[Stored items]
(** * Pushing a block *)

(** [pushBlock(BlockEntry&)]: what [add] of the indices answers is not looked at. *)
Definition append_block (block : BlockEntry) (bc : Chain) : outcome Chain :=
  blockHash ← block_hash (be_bl block);
  '(_, generated) ← generated_add (m_generatedTransactionsIndex bc) (be_bl block);
  let blocks := m_blocks bc ++ [block] in
  let bc := with_blocks blocks (Sync.push (m_blockIndex bc) blockHash).2 (timestamp_add (b_timestamp (be_bl block)) blockHash (m_timestampIndex bc))
              generated bc in
  _ ← assert_ (Sync.size (m_blockIndex bc) =? Z.of_nat (length blocks));
  let x := checkAndFlushThreshold (m_commitmentIndex bc) in
  let newHeight := u32 (u32 (Z.of_nat (length blocks)) - 1) in
  let '(s, x, f) :=
    if (0 <? newHeight) && (newHeight mod epochDuration =? 0)
    then close_epoch (newHeight / epochDuration) newHeight (m_store bc) x (m_fees bc)
    else (m_store bc, x, m_fees bc) in
  Ret (with_ledgers s (m_bankingIndex bc) x f (m_eternalFlame bc) bc).

Definition push_detectors (bc : Chain) : outcome Chain :=
  v ← mapM (fun tv => blockPushed c tv.1 (versions (m_blocks bc)) tv.2) (zip targets (m_detectors bc)); Ret (with_detectors v bc).

(** The ledgers after a block: commitments and burns, the banking fee of the block, the drip of the swap rewards. *)
Definition record_effects (block : BlockEntry) (bc : Chain) : outcome Chain :=
  '(x, outputs, banking, flame) ←
    pushToBankingIndex c check_signature consensus getObjectHash (m_blocks bc) (m_transactionMap (m_store bc)) (be_height block)
      (be_transactions block) 0 (m_commitmentIndex bc) (m_commitmentOutputs (m_store bc)) (m_bankingIndex bc);
  let s := ChainStore.with_commitments outputs (m_totalCdLocked (m_store bc)) (m_store bc) in
  let blockHeight := u32 (u32 (Z.of_nat (length (m_blocks bc))) - 1) in
  let f := m_fees bc in
  let blockBankingFee := computeBankingFeesFromTransactions (map te_tx (drop 1 (be_transactions block))) (m_activeEfierCount f) in
  let x := if 0 <? blockBankingFee then addBlockBankingFee x blockHeight blockBankingFee else x in
  let f := if (0 <? m_efierSwapRewardPerBlock f) && (m_efierSwapRewardPerBlock f <=? m_efierSwapRewardRemaining f)
           then mkFees (m_currentEpochSwapFees f) (m_activeEfierCount f) (m_efierSwapRewardPerBlock f)
                  (m_efierSwapRewardRemaining f - m_efierSwapRewardPerBlock f) (m_treasuryBalance f) (m_totalSwapFeesCollected f)
                  (m_totalTreasuryAccrued f) (u64 (m_totalEfierSwapPaid f + m_efierSwapRewardPerBlock f))
           else f in
  Ret (with_ledgers s banking x f (default (m_eternalFlame bc) flame) bc).

(** The checks that come before the chain is touched; the difficulty of the block. *)
Definition check_header (b : Block) (blockHash : Hash) (bc : Chain) : outcome (option Z) :=
  if Sync.hasBlock (m_blockIndex bc) blockHash then Ret None
  else if negb (checkBlockVersion bc b) then Ret None
  else if negb (checkParentBlockSize b) then Ret None
  else
    tail ← getTailId bc;
    if negb (bool_decide (b_previousBlockHash b = tail)) then Ret None
    else
      timeOk ← check_block_timestamp_main bc b;
      if negb timeOk then Ret None
      else
        currentDifficulty ← getDifficultyForNextBlock bc;
        if currentDifficulty =? 0 then Ret None
        else
          workOk ← check_work bc b blockHash currentDifficulty;
          if negb workOk then Ret None
          else
            coinbaseOk ← prevalidate_miner_transaction c check_key b (u32 (Z.of_nat (length (m_blocks bc))));
            Ret (if coinbaseOk : bool then Some currentDifficulty else None).

(** [pushBlock(blockData, transactions, id, bvc)]; a block that is too big is refused with its transactions
    left in the store. *)
Definition pushBlock (b : Block) (transactions : list Transaction) (bc : Chain) : outcome (bool * Chain) :=
  blockHash ← block_hash b;
  header ← check_header b blockHash bc;
  match header with
  | None => Ret (false, bc)
  | Some currentDifficulty =>
      let minerTransactionHash := getObjectHash (b_baseTransaction b) in
      let height := u32 (Z.of_nat (length (m_blocks bc))) in
      '(_, s, entries) ← push_at (m_store bc) height [mkTxEntry (b_baseTransaction b) []] minerTransactionHash (mkTxIndex height 0);
      '(r, s, entries) ← push_txs bc b height transactions (b_transactionHashes b) 0 s entries (getObjectBinarySize (b_baseTransaction b)) 0;
      let pop := popTransactions payment_id getObjectHash s (entry_of b height entries) minerTransactionHash in
      match r with
      | None => s ← pop; Ret (false, with_store s bc)
      | Some (cumulative_block_size, fee_summary) =>
          sizeOk ← checkCumulativeBlockSize cumulative_block_size (Z.of_nat (length (m_blocks bc)));
          if negb sizeOk then Ret (false, with_store s bc)
          else
            let already_generated_coins := match last (m_blocks bc) with Some e => be_already_generated_coins e | None => 0 end in
            m ← validate_miner_transaction c parseAccountAddressString (view bc) b height cumulative_block_size
                  already_generated_coins fee_summary transactions;
            match m with
            | None => s ← pop; Ret (false, with_store s bc)
            | Some (_, emissionChange) =>
                let block :=
                  mkBlockEntry b height cumulative_block_size
                    (u64 (currentDifficulty + match last (m_blocks bc) with Some e => be_cumulative_difficulty e | None => 0 end))
                    (u64 (already_generated_coins + emissionChange)) entries in
                bc ← append_block block (with_store s bc);
                bc ← record_effects block bc;
                bc ← push_detectors bc;
                bc ← update_next_comulative_size_limit bc;
                Ret (true, bc)
            end
      end
  end.
(** What [append_block] leaves alone, and what the new block adds. *)
Lemma append_block_inv block (bc bc' : Blockchain P) :
  append_block c block bc = Ret bc' ->
  exists h ok g, block_hash (be_bl block) = Ret h /\ generated_add (m_generatedTransactionsIndex bc) (be_bl block) = Ret (ok, g)
    /\ m_blocks bc' = m_blocks bc ++ [block] /\ m_blockIndex bc' = (Sync.push (m_blockIndex bc) h).2
    /\ m_timestampIndex bc' = timestamp_add (b_timestamp (be_bl block)) h (m_timestampIndex bc)
    /\ m_generatedTransactionsIndex bc' = g /\ m_bankingIndex bc' = m_bankingIndex bc /\ m_detectors bc' = m_detectors bc
    /\ m_tx_pool bc' = m_tx_pool bc
    /\ (let newHeight := u32 (u32 (Z.of_nat (length (m_blocks bc ++ [block]))) - 1) in
        let x := checkAndFlushThreshold (m_commitmentIndex bc) in
        (m_store bc', m_commitmentIndex bc', m_fees bc') =
          if (0 <? newHeight) && (newHeight mod epochDuration c =? 0)
          then close_epoch c (newHeight / epochDuration c) newHeight (m_store bc) x (m_fees bc)
          else (m_store bc, x, m_fees bc)).
Proof.
  unfold append_block. intros Ha. apply outcome_bind_inv in Ha as (h & Hh & Ha).
  apply outcome_bind_inv in Ha as ([ok g] & Hg & Ha). apply outcome_bind_inv in Ha as ([] & _ & Ha).
  exists h, ok, g. cbv zeta in Ha |- *. cbn [m_store m_fees m_commitmentIndex with_blocks] in Ha.
  destruct (if _ && _ then _ else _) as [[s x] f] eqn:E. injection Ha as <-. cbn [with_ledgers with_blocks m_blocks m_blockIndex
    m_timestampIndex m_generatedTransactionsIndex m_bankingIndex m_detectors m_tx_pool m_store m_commitmentIndex m_fees].
  split_and!; try done.
Qed.

Lemma i64_range x : is_i64 (i64 x).
Proof. unfold is_i64, i64. pose proof (Z.mod_pos_bound (x + 2 ^ 63) (2 ^ 64)). lia. Qed.

Lemma transactions_effect_deposit blocks tm height txs deposit f deposit' f' :
  is_i64 deposit ->
  transactions_effect c check_signature consensus getObjectHash blocks tm height txs deposit f = Ret (deposit', f') ->
  deposit' = i64 (deposit + deposit_change txs).
Proof.
  revert deposit f. induction txs as [| e txs IH]; intros deposit f Hd Ht; cbn [transactions_effect] in Ht.
  - injection Ht as <- <-. unfold deposit_change. cbn. rewrite Z.add_0_r. symmetry. by apply i64_small.
  - apply outcome_bind_inv in Ht as (f1 & _ & Ht). unfold transaction_deposit in Ht. rewrite fold_i64 in Ht by done.
    apply IH in Ht as ->; [| apply i64_range]. rewrite i64_idem_add. f_equal. unfold deposit_change, deposit_changes.
    rewrite bind_cons, !sumZ_app. lia.
Qed.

[Task description]:
Count the lines above that contain the word "currentDifficulty", and reply with only that number.

[Exercise answer]:
6